3- A new command NTUPLE/UWFUNC is available.
* /NTUPLE/UWFUNC IDN FNAME [ CHOPT ] IDN I 'Ntuple identifier' FNAME C 'File name' CHOPT C 'Options' D=' ' R=' ,E,P,T' Generates automatically the Fortran skeleton of a selection function. Example If Ntuple ID=30 has variable names [X,Y,Z,ETOT,EMISS,etc] then NTUPLE/UWFUNC 30 SELECT.FOR will generate the file SELECT.FOR with: FUNCTION SELECT(XDUMMY) COMMON/PAWIDN/IDNEVT,X,Y,Z,ETOT,EMISS,etc SELECT=1. END Then using the command EDIT one can modify this file which could then look something like: IDNEVT is the event number. FUNCTION SELECT(XDUMMY) COMMON/PAWIDN/IDNEVT,X,Y,Z,ETOT,EMISS,etc IF(X**2+Y**2.GT.Z**2.OR.ETOT.GT.20.)THEN SELECT=1. ELSE SELECT=0. ENDIF END If CHOPT='E' then the local editor is invoked on FNAME. ='P' code to print events is generated. ='T' Tags for variables are generated in DATA.
4- A new command NTUPLE/SCAN is available (from T. Wildish ALEPH).

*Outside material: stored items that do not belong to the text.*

(* ===== verification/SfsRefine.v ===== *)
(** * The file system implements the abstract file system

    Each operation of [sfs_vnops.c] on a volume that stands for an abstract
    volume does what its specification in [SfsSpec] says, and the volume then
    stands for the new abstract volume. *)

From S2P Require Import Prelude Machine Spinlock Pt Kernel Xfer Lhd Bitmap Array Sfs SfsInv SfsOk SfsBmap SfsFile SfsIo SfsTrunc SfsDir SfsMeta SfsNode Vnode SfsSpec SfsOps.

(** ** References *)

Lemma a_gc_keep ino a : links (a_names a) ino ≠ 0%nat ∨ (∃ sv n, a_open a !! sv = Some (ino, n)) ∨ a_data a !! ino = None → a_gc ino a = a.
Proof.
  intros H. unfold a_gc. case_decide as E; [|done]. destruct E as [E1 E2]. destruct H as [H|[(sv & n & H)|H]]; [done|by destruct (E2 sv (ino, n) H)|].
  unfold set_a_data. rewrite delete_id by done. by destruct a.
Qed.

Lemma a_gc_wf ino a : a_wf a → a_gc ino a = a.
Proof.
  intros [_ H]. apply a_gc_keep. destruct (a_data a !! ino) eqn:E; [|by auto]. destruct (H ino) as [?|?]; [by rewrite E|by left|by right; left].
Qed.

Lemma a_wf_ref a sv ino : a_wf a → a_vnode a sv ino → a_wf (a_ref sv ino a).
Proof.
  intros [H1 H2] Hv. split; [done|]. intros j Hj. destruct (H2 j Hj) as [H|(p & n & Hp)]; [by left|right]. cbn. destruct (decide (p = sv)) as [->|Hne].
  - unfold a_vnode in Hv. rewrite Hp in Hv. subst. exists sv. rewrite lookup_insert_eq. eauto.
  - exists p. rewrite lookup_insert_ne by done. eauto.
Qed.

(** Taking a reference and dropping it *)
Lemma a_unref_ref a sv ino : a_vnode a sv ino → (∀ j n, a_open a !! sv = Some (j, n) → 0 < n) →
  a_unref sv ino (1 + default 0 (snd <$> a_open a !! sv)) (a_ref sv ino a) = a_gc ino a.
Proof.
  intros Hv Hpos. unfold a_unref, a_ref. cbn [a_open set_a_open]. rewrite insert_insert_eq, delete_insert_eq. unfold a_vnode in Hv. destruct (a_open a !! sv) as [[j n]|] eqn:E.
  - subst j. specialize (Hpos ino n eq_refl). change (default 0 (snd <$> Some (ino, n))) with n. rewrite (proj2 (Z.ltb_lt 1 (1 + n))) by lia. rewrite a_gc_keep by eauto.
    replace (1 + n - 1) with n by lia. rewrite insert_id by done. by destruct a.
  - cbn. rewrite delete_id by done. by destruct a.
Qed.

(** ** Steps *)

Lemma wp_acquire_repr R0 s a Q : repr R0 s a → (∀ s' R w I, stable R0 R → vol R s' w I → reps w I a → Q tt s') → wp vfs_biglock_acquire Q s.
Proof. intros (R & w & I & Hst & Hm & Hr) HQ. eapply wp_acquire_vol; [done|]. intros s' Hv. by eapply HQ. Qed.

Lemma wp_release_repr R0 R s w I a Q : stable R0 R → vol R s w I → reps w I a → (∀ s', repr R0 s' a → Q tt s') → wp vfs_biglock_release Q s.
Proof. intros Hst Hv Hr HQ. eapply wp_release_vol; [done|]. intros s' Hm. apply HQ. by exists R, w, I. Qed.

Section steps.
Context (R : srest) (w : sview) (I : gmap Z sfs_dinode) (a : avol).

Lemma open_node sv ino n : reps w I a → a_open a !! sv = Some (ino, n) → ∃ x, w_nodes w !! sv = Some x ∧ sv_ino x = ino ∧ vn_refcount x = n.
Proof using. intros Hr. rewrite (rp_open _ _ _ Hr), opens_lookup. intros (x & Hx & [= -> ->]). eauto. Qed.

Lemma open_pos s sv ino n : vol R s w I → reps w I a → a_open a !! sv = Some (ino, n) → 0 < n.
Proof using. intros Hv Hr (x & Hx & _ & <-)%open_node; [|done]. by apply (tb_node _ _ _ _ (vo_table _ _ _ _ Hv) sv x). Qed.

Definition load_reps (ino : Z) (i : sfs_dinode) (r : Z * Z) (s' : sfs_st) : Prop :=
  ∃ R', stable R R' ∧
    ((r.1 = ENOMEM ∧ vol R' s' w I) ∨
     (r.1 = 0 ∧ a_vnode a r.2 ino ∧ ∃ x', let w' := set_w_nodes (<[r.2 := x']> (w_nodes w)) w in
        vol R' s' w' I ∧ reps w' I (a_ref r.2 ino a) ∧ sv_ino x' = ino ∧ sv_i x' = i)).

Lemma wp_load_reps s ino i : vol R s w I → reps w I a → I !! ino = Some i → wp (sfs_loadvnode ino SFS_TYPE_INVAL) (load_reps ino i) s.
Proof using.
  intros Hv Hr Hi. destruct (freps_inode _ _ _ _ _ _ _ (rp_files _ _ _ Hr) Hi) as [Hty _]. eapply wp_mono; [by apply wp_loadvnode|].
  intros r s' (R' & Hst & [(E & Hv')|(E & x' & Hv' & Ho & Hxi & Hm)]); exists R'; (split; [done|]); [by left|right]. split; [done|].
  assert (a_vnode a r.2 ino ∧ vn_refcount x' = 1 + default 0 (snd <$> a_open a !! r.2)) as [Hvn Hrc].
  { unfold a_vnode. rewrite (rp_open _ _ _ Hr). unfold opens at 1 3. rewrite lookup_fmap. destruct (w_nodes w !! r.2) as [x|]; cbn.
    - destruct Hm as [Hxo ->]. split; [done|]. cbn. lia.
    - destruct Hm as [Hrc Hno]. split; [|lia]. intros sv' j n (y & Hy & [= -> ->])%opens_lookup. by apply (Hno sv'). }
  split; [done|]. exists x'. split; [done|]. split; [|done]. destruct Hr as [F O W]. split; [done| |by apply a_wf_ref].
  cbn. by rewrite opens_insert, O, Ho, Hrc, O.
Qed.

(** One reference less *)
Lemma unref_reps s sv ino n x s' : mvol R s w I → reps w I a → a_open a !! sv = Some (ino, n) → w_nodes w !! sv = Some x → unref_post R w I sv x s' →
  ∃ R' w' I', stable R R' ∧ mvol R' s' w' I' ∧ reps w' I' (a_unref sv ino n a).
Proof using.
  intros Hm Hr Ho Hx Hp. destruct (open_node sv ino n Hr Ho) as (x0 & Hx0 & Hino & Hn). rewrite Hx in Hx0. injection Hx0 as <-. destruct Hr as [F O W].
  pose proof (ok_node _ _ _ (mv_ok _ _ _ _ Hm) sv x Hx) as Hi. rewrite Hino in Hi. unfold unref_post in Hp. unfold a_unref. rewrite Hn in Hp. destruct (1 <? n).
  - destruct Hp as (R' & Hst & Hm'). exists R', (set_w_nodes (<[sv := set_refcount (n - 1) x]> (w_nodes w)) w), I. do 2 (split; [done|]). split; [done| |].
    + cbn. by rewrite opens_insert, O; cbn; rewrite Hino.
    + destruct W as [W1 W2]. split; [done|]. intros j Hj. destruct (W2 j Hj) as [H|(p & m & Hp)]; [by left|right]. cbn. destruct (decide (p = sv)) as [->|Hne].
      * exists sv. rewrite lookup_insert_eq. rewrite Ho in Hp. injection Hp as -> ->. eauto.
      * exists p. rewrite lookup_insert_ne by done. eauto.
  - destruct Hp as (R' & w' & Hst & Hm' & Hn' & Hsf). exists R', w', (dropped I x). do 2 (split; [done|]). set (a1 := set_a_open (delete sv (a_open a)) a).
    assert (a_open a1 = opens (w_nodes w')) as Ho1 by (cbn; rewrite Hn', O; unfold opens; by rewrite fmap_delete).
    assert (∀ p q, a_open a1 !! p = Some q → q.1 ≠ ino) as Hother.
    { intros p q. rewrite Ho1, opens_lookup, Hn'. intros (y & [Hne Hy]%lookup_delete_Some & ->) E. cbn in E. apply Hne, (ok_one _ _ _ (mv_ok _ _ _ _ Hm) sv p x y); [done|done|congruence]. }
    assert (∀ j, j ≠ ino → is_Some (a_data a1 !! j) → links (a_names a1) j ≠ 0%nat ∨ ∃ p m, a_open a1 !! p = Some (j, m)) as Hkeep.
    { intros j Hj Hd. destruct (aw_data _ W j Hd) as [H|(p & m & Hp)]; [by left|right]. exists p, m. cbn. rewrite lookup_delete_ne; [done|]. intros <-. congruence. }
    unfold dropped in *. destruct (Z.eqb_spec (sfi_linkcount (sv_i x)) 0) as [El|El].
    + assert (ino ≠ SFS_ROOTDIR_INO) as Hne.
      { intros ->. destruct (fr_root _ _ _ _ _ F) as (i & Hir & Hroot). rewrite Hi in Hir. injection Hir as <-. pose proof (ro_links _ _ _ Hroot). lia. }
      destruct (proj2 (freps_inode _ _ _ _ _ _ _ F Hi) Hne) as (c & Hc & Hf). pose proof (fi_links _ _ _ _ Hf) as Hl.
      unfold a_gc. rewrite decide_True by (split; [cbn; lia|done]). rewrite Hino in *. split; [|done|].
      * cbn. eapply freps_same; [exact Hsf|]. by apply freps_delete.
      * split; cbn.
        -- intros nm j Hj. rewrite lookup_delete_ne; [by eapply (aw_names _ W)|]. intros <-. apply (links_none (a_names a) ino) in Hj; [done|lia].
        -- intros j [Hj Hd]%lookup_delete_is_Some. apply Hkeep; [congruence|done].
    + assert (a_data a !! ino = None ∨ links (a_names a) ino ≠ 0%nat) as Hgc.
      { destruct (decide (ino = SFS_ROOTDIR_INO)) as [->|Hne]; [left; apply (fr_data _ _ _ _ _ F)|]. destruct (proj2 (freps_inode _ _ _ _ _ _ _ F Hi) Hne) as (c & Hc & Hf).
        right. pose proof (fi_links _ _ _ _ Hf). lia. }
      rewrite a_gc_keep by (destruct Hgc; auto). split; [cbn; by eapply freps_same|done|]. split; [apply W|]. intros j Hd. destruct (decide (j = ino)) as [->|Hj]; [|by apply Hkeep].
      destruct Hgc as [Hg|Hg]; [cbn in Hd; rewrite Hg in Hd; by destruct Hd|by left].
Qed.
(* ===== verification/Vfs.v ===== *)
(** * The VFS layer: devices and mounts ([kern/vfs/vfslist.c])

    The list of known devices with the file systems mounted on them, for any
    system [St] of vnodes, file systems and devices that provides [VfsSys].
    The state adds to the system the global variables of the VFS layer and,
    of the current process, its lock and its current directory. *)

From S2P Require Import Prelude Machine Spinlock Pt Kernel Xfer Array Vnode.

(** What the VFS layer uses of the rest of the kernel: the table of a vnode
    after [vnode_check], its references and its file system, the table of a
    file system, the big lock, and the vnodes and numbers of devices.  A
    vnode, a file system and a device are numbers. *)
Class VfsSys (St U : Type) : Type := {
  sys_ops : Z → M St (vnode_ops St U);
  sys_incref : Z → M St ();
  sys_decref : Z → M St ();
  sys_fs : Z → M St (option Z);
  sys_fsops : Z → M St (fs_ops St);
  sys_acquire : M St ();
  sys_release : M St ();
  sys_held : M St bool;
  sys_create : bool → option Z → M St (option Z);
  sys_uncreate : Z → M St ();
  sys_setnumber : Z → Z → M St ()
}.

(** [kd_fs]: NULL, the placeholder of a swap device, or a file system *)
Inductive mounted_fs : Type := NO_FS | SWAP_FS | FS (fs : Z).
#[export] Instance mounted_fs_eq_dec : EqDecision mounted_fs.
Proof. solve_decision. Defined.

Record knowndev : Type := mk_kd { kd_name : list Z; kd_rawname : option (list Z); kd_device : option Z; kd_vnode : Z; kd_fs : mounted_fs }.
Definition set_kd_fs (x : mounted_fs) (k : knowndev) : knowndev := mk_kd (kd_name k) (kd_rawname k) (kd_device k) (kd_vnode k) x.

(** [knowndevs] is an array of pointers to the structures in [v_kds]; the next
    one gets the address [v_next]. *)
Record vfs (St : Type) : Type := mk_vfs {
  v_sys : St;
  knowndevs : array;
  v_kds : gmap Z knowndev;
  v_next : Z;
  v_mallocs : list bool;
  bootfs_vnode : option Z;
  v_cpu : cpu;
  cur_lock : spinlock;
  cur_cwd : option Z
}.
Arguments mk_vfs {St}.
Arguments v_sys {St}.
Arguments knowndevs {St}.
Arguments v_kds {St}.
Arguments v_next {St}.
Arguments v_mallocs {St}.
Arguments bootfs_vnode {St}.
Arguments v_cpu {St}.
Arguments cur_lock {St}.
Arguments cur_cwd {St}.

Section setters.
Context {St : Type}.
Definition set_v_sys (x : St) (s : vfs St) : vfs St := mk_vfs x (knowndevs s) (v_kds s) (v_next s) (v_mallocs s) (bootfs_vnode s) (v_cpu s) (cur_lock s) (cur_cwd s).
Definition set_knowndevs (x : array) (s : vfs St) : vfs St := mk_vfs (v_sys s) x (v_kds s) (v_next s) (v_mallocs s) (bootfs_vnode s) (v_cpu s) (cur_lock s) (cur_cwd s).
Definition set_v_kds (x : gmap Z knowndev) (s : vfs St) : vfs St := mk_vfs (v_sys s) (knowndevs s) x (v_next s) (v_mallocs s) (bootfs_vnode s) (v_cpu s) (cur_lock s) (cur_cwd s).
Definition set_v_next (x : Z) (s : vfs St) : vfs St := mk_vfs (v_sys s) (knowndevs s) (v_kds s) x (v_mallocs s) (bootfs_vnode s) (v_cpu s) (cur_lock s) (cur_cwd s).
Definition set_v_mallocs (x : list bool) (s : vfs St) : vfs St := mk_vfs (v_sys s) (knowndevs s) (v_kds s) (v_next s) x (bootfs_vnode s) (v_cpu s) (cur_lock s) (cur_cwd s).
Definition set_bootfs (x : option Z) (s : vfs St) : vfs St := mk_vfs (v_sys s) (knowndevs s) (v_kds s) (v_next s) (v_mallocs s) x (v_cpu s) (cur_lock s) (cur_cwd s).
Definition set_locks (x : cpu * spinlock) (s : vfs St) : vfs St := mk_vfs (v_sys s) (knowndevs s) (v_kds s) (v_next s) (v_mallocs s) (bootfs_vnode s) x.1 x.2 (cur_cwd s).
Definition set_cwd (x : option Z) (s : vfs St) : vfs St := mk_vfs (v_sys s) (knowndevs s) (v_kds s) (v_next s) (v_mallocs s) (bootfs_vnode s) (v_cpu s) (cur_lock s) x.
End setters.

Section vfs.
Context {St U : Type} {sys : VfsSys St U}.

Definition on_sys {A} (m : M St A) : M (vfs St) A := zoom v_sys set_v_sys m.

(** [__VOP], [VOP_INCREF], [VOP_DECREF] and the calls of a file system *)
Definition vop {A} (v : Z) (op : vnode_ops St U → M St A) : M (vfs St) A := on_sys (o ← sys_ops v; op o).
Definition vop_incref (v : Z) : M (vfs St) () := on_sys (sys_incref v).
Definition vop_decref (v : Z) : M (vfs St) () := on_sys (sys_decref v).
Definition fsop {A} (fs : Z) (op : fs_ops St → M St A) : M (vfs St) A := on_sys (o ← sys_fsops fs; op o).

Definition biglock_acquire : M (vfs St) () := on_sys sys_acquire.
Definition biglock_release : M (vfs St) () := on_sys sys_release.
Definition biglock_held : M (vfs St) bool := on_sys sys_held.

Definition v_malloc : M (vfs St) bool :=
  l ← gets v_mallocs;
  modify (set_v_mallocs (tail l)) ;;
  mret (default true (head l)).

(** ** The array of devices *)

Definition on_knowndevs {A} (m : M array A) : M (vfs St) A := zoom knowndevs set_knowndevs m.
Definition knowndevarray_num : M (vfs St) Z := on_knowndevs array_num.
Definition knowndevarray_get (i : Z) : M (vfs St) Z := on_knowndevs (array_get i).
Definition knowndevarray_add (kd : Z) : M (vfs St) (Z * option Z) :=
  ok ← v_malloc;
  on_knowndevs (array_add (λ n, if (ok : bool) then Some (replicate (Z.to_nat (n / PTR)) 0) else None) kd).
Definition get_kd (p : Z) : M (vfs St) knowndev := m ← gets v_kds; deref (m !! p).
Definition put_kd_fs (p : Z) (x : mounted_fs) : M (vfs St) () :=
  k ← get_kd p;
  modify (λ s, set_v_kds (<[p := set_kd_fs x k]> (v_kds s)) s).

(** ** Names *)

Definition named (name : list Z) (o : option (list Z)) : bool := bool_decide (o = Some name).

Definition vfs_sync : M (vfs St) Z :=
  biglock_acquire ;;
  num ← knowndevarray_num;
  for_list (seqZ 0 num) (λ i,
    p ← knowndevarray_get i;
    dev ← get_kd p;
    match kd_fs dev with
    | FS fs => fsop fs fsop_sync ;; mret tt
    | _ => mret tt
    end) ;;
  biglock_release ;;
  mret 0.

(** The file system or the device called [devname]; [None] when this is
    another one *)
Definition root_of_dev (kd : knowndev) (devname : list Z) : M (vfs St) (option (Z * Z)) :=
  let same := bool_decide (kd_name kd = devname) in
  r ← match kd_fs kd with
      | FS fs =>
          volname ← fsop fs fsop_getvolname;
          if same || named devname volname then r ← fsop fs fsop_getroot; mret (Some r)
          else mret None
      | _ => if negb (bool_decide (kd_rawname kd = None)) && same then mret (Some (ENXIO, 0)) else mret None
      end;
  match r with
  | Some r => mret (Some r)
  | None =>
      if same then
        kassert (bool_decide (kd_fs kd = NO_FS)) "kd->kd_fs == NULL" ;;
        kassert (bool_decide (kd_rawname kd = None)) "kd->kd_rawname == NULL" ;;
        kassert (negb (bool_decide (kd_device kd = None))) "kd->kd_device != NULL" ;;
        vop_incref (kd_vnode kd) ;;
        mret (Some (0, kd_vnode kd))
      else if named devname (kd_rawname kd) then
        kassert (negb (bool_decide (kd_device kd = None))) "kd->kd_device != NULL" ;;
        vop_incref (kd_vnode kd) ;;
        mret (Some (0, kd_vnode kd))
      else mret None
  end.

Definition vfs_getroot (devname : list Z) : M (vfs St) (Z * Z) :=
  held ← biglock_held;
  kassert held "vfs_biglock_do_i_hold()" ;;
  num ← knowndevarray_num;
  r ← for_some (seqZ 0 num) (λ i,
    p ← knowndevarray_get i;
    kd ← get_kd p;
    root_of_dev kd devname);
  mret (default (ENODEV, 0) r).

Definition vfs_getdevname (fs : Z) : M (vfs St) (option (list Z)) :=
  held ← biglock_held;
  kassert held "vfs_biglock_do_i_hold()" ;;
  num ← knowndevarray_num;
  for_some (seqZ 0 num) (λ i,
    p ← knowndevarray_get i;
    kd ← get_kd p;
    mret (if decide (kd_fs kd = FS fs) then Some (kd_name kd) else None)).

Definition raw_suffix : list Z := [114; 97; 119].

(** [kstrdup] and [mkrawname]: a copy, or NULL without memory *)
Definition v_strdup (s : list Z) : M (vfs St) (option (list Z)) := ok ← v_malloc; mret (if (ok : bool) then Some s else None).
Definition mkrawname (name : list Z) : M (vfs St) (option (list Z)) := ok ← v_malloc; mret (if (ok : bool) then Some (name ++ raw_suffix) else None).

Definition samestring (a b : option (list Z)) : bool :=
  match a, b with
  | Some a, Some b => bool_decide (a = b)
  | _, _ => false
  end.
Definition samestring3 (a b c d : option (list Z)) : bool := samestring a b || samestring a c || samestring a d.

Definition badnames (n1 n2 n3 : option (list Z)) : M (vfs St) bool :=
  held ← biglock_held;
  kassert held "vfs_biglock_do_i_hold()" ;;
  num ← knowndevarray_num;
  r ← for_some (seqZ 0 num) (λ i,
    p ← knowndevarray_get i;
    kd ← get_kd p;
    vol ← match kd_fs kd with
          | FS fs => volname ← fsop fs fsop_getvolname; mret (samestring3 volname n1 n2 n3)
          | _ => mret false
          end;
    if (vol : bool) then mret (Some tt)
    else if samestring3 (kd_rawname kd) n1 n2 n3 || samestring3 (Some (kd_name kd)) n1 n2 n3 then mret (Some tt)
    else mret None);
  mret (bool_decide (r = Some tt)).

(** [fail]: what was allocated is given back *)
Definition doadd_fail (vnode : option Z) (result : Z) : M (vfs St) Z :=
  (match vnode with Some v => on_sys (sys_uncreate v) | None => mret tt end) ;;
  biglock_release ;;
  mret result.

Definition vfs_doadd (dname : list Z) (mountable : bool) (dev : option Z) (fs : option Z) : M (vfs St) Z :=
  biglock_acquire ;;
  name ← v_strdup dname;
  match name with
  | None => doadd_fail None ENOMEM
  | Some name =>
      rawname ← (if mountable then mkrawname name else mret None);
      if mountable && bool_decide (rawname = None) then doadd_fail None ENOMEM
      else
        okv ← v_malloc;
        vnode ← on_sys (sys_create okv dev);
        match vnode with
        | None => doadd_fail None ENOMEM
        | Some v =>
            ok ← v_malloc;
            if negb ok then doadd_fail (Some v) ENOMEM
            else
              let kd := mk_kd name rawname dev v (match fs with Some f => FS f | None => NO_FS end) in
              volname ← match fs with Some f => fsop f fsop_getvolname | None => mret None end;
              bad ← badnames (Some name) rawname volname;
              if (bad : bool) then doadd_fail (Some v) EEXIST
              else
                p ← gets v_next;
                modify (λ s, set_v_next (p + 1) (set_v_kds (<[p := kd]> (v_kds s)) s)) ;;
                r ← knowndevarray_add p;
                if negb (r.1 =? 0) then
                  modify (λ s, set_v_kds (delete p (v_kds s)) s) ;;
                  doadd_fail (Some v) r.1
                else
                  (match dev with Some d => on_sys (sys_setnumber d (u32 (default 0 r.2 + 1))) | None => mret tt end) ;;
                  biglock_release ;;
                  mret 0
        end
  end.

Definition vfs_adddev (devname : list Z) (dev : Z) (mountable : bool) : M (vfs St) Z := vfs_doadd devname mountable (Some dev) None.
Definition vfs_addfs (devname : list Z) (fs : Z) : M (vfs St) Z := vfs_doadd devname false None (Some fs).

(** ** Mounting *)

(** The result and the device *)
Definition findmount (devname : list Z) : M (vfs St) (Z * Z) :=
  held ← biglock_held;
  kassert held "vfs_biglock_do_i_hold()" ;;
  num ← knowndevarray_num;
  r ← for_some (seqZ 0 num) (λ i,
    p ← knowndevarray_get i;
    dev ← get_kd p;
    if bool_decide (kd_rawname dev = None) then mret None
    else mret (if bool_decide (devname = kd_name dev) then Some p else None));
  mret (match r with Some p => (0, p) | None => (ENODEV, 0) end).

(** [mountfunc] returns its result and the file system. *)
Definition vfs_mount (devname : list Z) (mountfunc : Z → M St (Z * Z)) : M (vfs St) Z :=
  biglock_acquire ;;
  r ← findmount devname;
  if negb (r.1 =? 0) then biglock_release ;; mret r.1
  else
    kd ← get_kd r.2;
    if negb (bool_decide (kd_fs kd = NO_FS)) then biglock_release ;; mret EBUSY
    else
      kassert (negb (bool_decide (kd_rawname kd = None))) "kd->kd_rawname != NULL" ;;
      dev ← assert_some (kd_device kd) "kd->kd_device != NULL";
      m ← on_sys (mountfunc dev);
      if negb (m.1 =? 0) then biglock_release ;; mret m.1
      else
        put_kd_fs r.2 (FS m.2) ;;
        fsop m.2 fsop_getvolname ;;
        biglock_release ;;
        mret 0.

Definition colon : Z := 58.
Definition slash : Z := 47.

(** The result and [*ret]; a colon at the end of the name is tolerated *)
Definition vfs_swapon (devname : list Z) : M (vfs St) (Z * Z) :=
  devname ← (if bool_decide (last devname = Some colon) then
               myname ← v_strdup devname;
               mret (take (length devname - 1) <$> myname)
             else mret (Some devname));
  match devname with
  | None => mret (ENOMEM, 0)
  | Some devname =>
      biglock_acquire ;;
      r ← findmount devname;
      if negb (r.1 =? 0) then biglock_release ;; mret (r.1, 0)
      else
        kd ← get_kd r.2;
        if negb (bool_decide (kd_fs kd = NO_FS)) then biglock_release ;; mret (EBUSY, 0)
        else
          kassert (negb (bool_decide (kd_rawname kd = None))) "kd->kd_rawname != NULL" ;;
          assert_some (kd_device kd) "kd->kd_device != NULL" ;;
          put_kd_fs r.2 SWAP_FS ;;
          vop_incref (kd_vnode kd) ;;
          biglock_release ;;
          mret (0, kd_vnode kd)
  end.

Definition vfs_unmount (devname : list Z) : M (vfs St) Z :=
  biglock_acquire ;;
  r ← findmount devname;
  result ← (if negb (r.1 =? 0) then mret r.1
    else
      kd ← get_kd r.2;
      match kd_fs kd with
      | FS fs =>
          kassert (negb (bool_decide (kd_rawname kd = None))) "kd->kd_rawname != NULL" ;;
          assert_some (kd_device kd) "kd->kd_device != NULL" ;;
          result ← fsop fs fsop_sync;
          if negb (result =? 0) then mret result
          else
            result ← fsop fs fsop_unmount;
            if negb (result =? 0) then mret result
            else
              put_kd_fs r.2 NO_FS ;;
              mret 0
      | _ => mret EINVAL
      end);
  biglock_release ;;
  mret result.

Definition vfs_swapoff (devname : list Z) : M (vfs St) Z :=
  biglock_acquire ;;
  r ← findmount devname;
  result ← (if negb (r.1 =? 0) then mret r.1
    else
      kd ← get_kd r.2;
      if negb (bool_decide (kd_fs kd = SWAP_FS)) then mret EINVAL
      else
        put_kd_fs r.2 NO_FS ;;
        mret 0);
  biglock_release ;;
  mret result.

Definition vfs_unmountall : M (vfs St) Z :=
  biglock_acquire ;;
  num ← knowndevarray_num;
  for_list (seqZ 0 num) (λ i,
    p ← knowndevarray_get i;
    dev ← get_kd p;
    if bool_decide (kd_rawname dev = None) then mret tt
    else
      match kd_fs dev with
      | NO_FS => mret tt
      | SWAP_FS => put_kd_fs p NO_FS
      | FS fs =>
          result ← fsop fs fsop_sync;
          result ← (if negb (result =? 0) then fsop fs fsop_sync else mret 0);
          if negb (result =? 0) then mret tt
          else
            result ← fsop fs fsop_unmount;
            if negb (result =? 0) then mret tt else put_kd_fs p NO_FS
      end) ;;
  biglock_release ;;
  mret 0.
End vfs.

*/NTUPLE/SCAN IDN [CHFUNC NEVENT IFIRST NVARS CH1 CH2 CH3 CH4 CH5 CH6 CH7 CH8] IDN C 'Ntuple identifier' CHFUNC C 'User cut function' D='0' NEVENT I 'Number of events' D=999999 IFIRST I 'First event' D=1 NVARS I 'Number of variables to scan' D=8 R=0:8 CH1 C 'Name of 1st variable' D='1' CH2 C 'Name of 2nd variable' D='2' CH3 C 'Name of 3rd variable' D='3' CH4 C 'Name of 4th variable' D='4' CH5 C 'Name of 5th variable' D='5' CH6 C 'Name of 6th variable' D='6' CH7 C 'Name of 7th variable' D='7' CH8 C 'Name of 8th variable' D='8' Scan the entries of an Ntuple subject to user cuts. Scan the variables for NEVENT events starting at IFIRST, requiring that the events satisfy cut CHFUNC. Up to 8 variables may be scanned, the default is to scan the first 8 variables.
5- A new command NTUPLE/MASK is available.
* /NTUPLE/MASK MNAME [ CHOPT NUMBER ] MNAME C 'Mask name' CHOPT C 'Options' D=' ' R=' ,U,N,R,C,P' NUMBER I 'Bit number' D=0 Operations with masks. A mask is in fact a direct-access file with the name MNAME.MASK. A mask must contains as many 32 bit words as there are events in the associated Ntuple(s). Masks are interesting when only a few events of a Ntuple are selected with a time consuming selection algorithm. For example if the command NT/PLOT 30.X Z<0.4.and.SELECT.FTN>>Mname(6) then for all events in Ntuple 30 satisfying the above condition the bit 6 in the corresponding mask words will be set. One can then use the mask as selection mechanism. Example: NT/PLOT 30.X Mname(6) will produce the same results than the first NT/PLOT command but will be much faster if only a small fraction of all the events is selected. MASKS are automatically saved across PAW sessions. CHOPT=' ' existing mask on file MNAME.MASK is attached for READ only. CHOPT='U' existing mask on file MNAME.MASK is attached for UPDATE. CHOPT='N' a new mask on file MNAME.MASK is created for NUMBER events. CHOPT='P' the comments for all active bits is printed. CHOPT='C' mask is closed. CHOPT='R' Reset bit number NUMBER.If NUMBER=99, resets all bits. Example: MASK Test N 10000 creates a new mask on file Test.mask with enough words to process a Ntuple with 10000 events MASK Test UP opens an existing mask for update +prints the active selection bits with explanation
6- A new command NTUPLE/CSELECT is available.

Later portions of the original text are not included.